==== Listed entries

Lemma report_snapshot_spec s update :
  feedback_ok s ->
  feedback_ok (report_snapshot s update).1
  /\ forall block, (report_snapshot s update).2 = Some block -> report_typed block.
Proof.
  intros Hok. unfold report_snapshot. destruct (_ || _); [done|].
  pose proof (fo_ssrc _ Hok). pose proof (fo_highest _ Hok).
  assert (Hcum : forall x, - 2 ^ 23 <= clamp (- 0x800000) 0x7fffff x < 2 ^ 23)
    by (intros x; pose proof (clamp_range (- 0x800000) 0x7fffff x ltac:(lia)); lia).
  destruct update; cbn [fst snd].
  - split.
    + destruct Hok. constructor; cbn; unfold const; try done. split; [apply as_u32_range|done].
    + intros block [= <-]. constructor; cbn; try done; [|apply to_u32_range].
      destruct (Z.eqb_spec (as_u32 (as_u32 (as_u32 (highest_sequence s - base_sequence s) + 1) - (report_prior s).1)) 0);
        [unfold is_u8; lia|].
      set (e := as_u32 (_ - _)) in *. set (l := saturating_sub _ _).
      pose proof (as_u32_range (as_u32 (as_u32 (highest_sequence s - base_sequence s) + 1) - (report_prior s).1)) as He.
      fold e in He. unfold is_u32, is_u8 in *.
      assert (0 <= Z.shiftl l 8) by (apply Z.shiftl_nonneg, saturating_sub_nonneg).
      pose proof (Z.div_pos (Z.shiftl l 8) e ltac:(lia) ltac:(lia)). lia.
  - split; [done|]. intros block [= <-]. constructor; cbn; try done; apply to_u32_range.
Qed.

Lemma sample_network_metrics_ok s again now : feedback_ok s -> feedback_ok (sample_network_metrics s again now).1.
Proof.
  intros Hok. unfold sample_network_metrics. destruct (negb _); [done|].
  destruct (RecentNetworkMetrics.sample _ _ _) as [recent [loss|]]; destruct Hok; by constructor.
Qed.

========

§ **Exercise aim**
What's needed is a word-for-word copy of the lines from the one holding "- split; [done|]." through the final line of the data.

§ **Solution**
  - split; [done|]. intros block [= <-]. constructor; cbn; try done; apply to_u32_range.
Qed.

Lemma sample_network_metrics_ok s again now : feedback_ok s -> feedback_ok (sample_network_metrics s again now).1.
Proof.
  intros Hok. unfold sample_network_metrics. destruct (negb _); [done|].
  destruct (RecentNetworkMetrics.sample _ _ _) as [recent [loss|]]; destruct Hok; by constructor.
Qed.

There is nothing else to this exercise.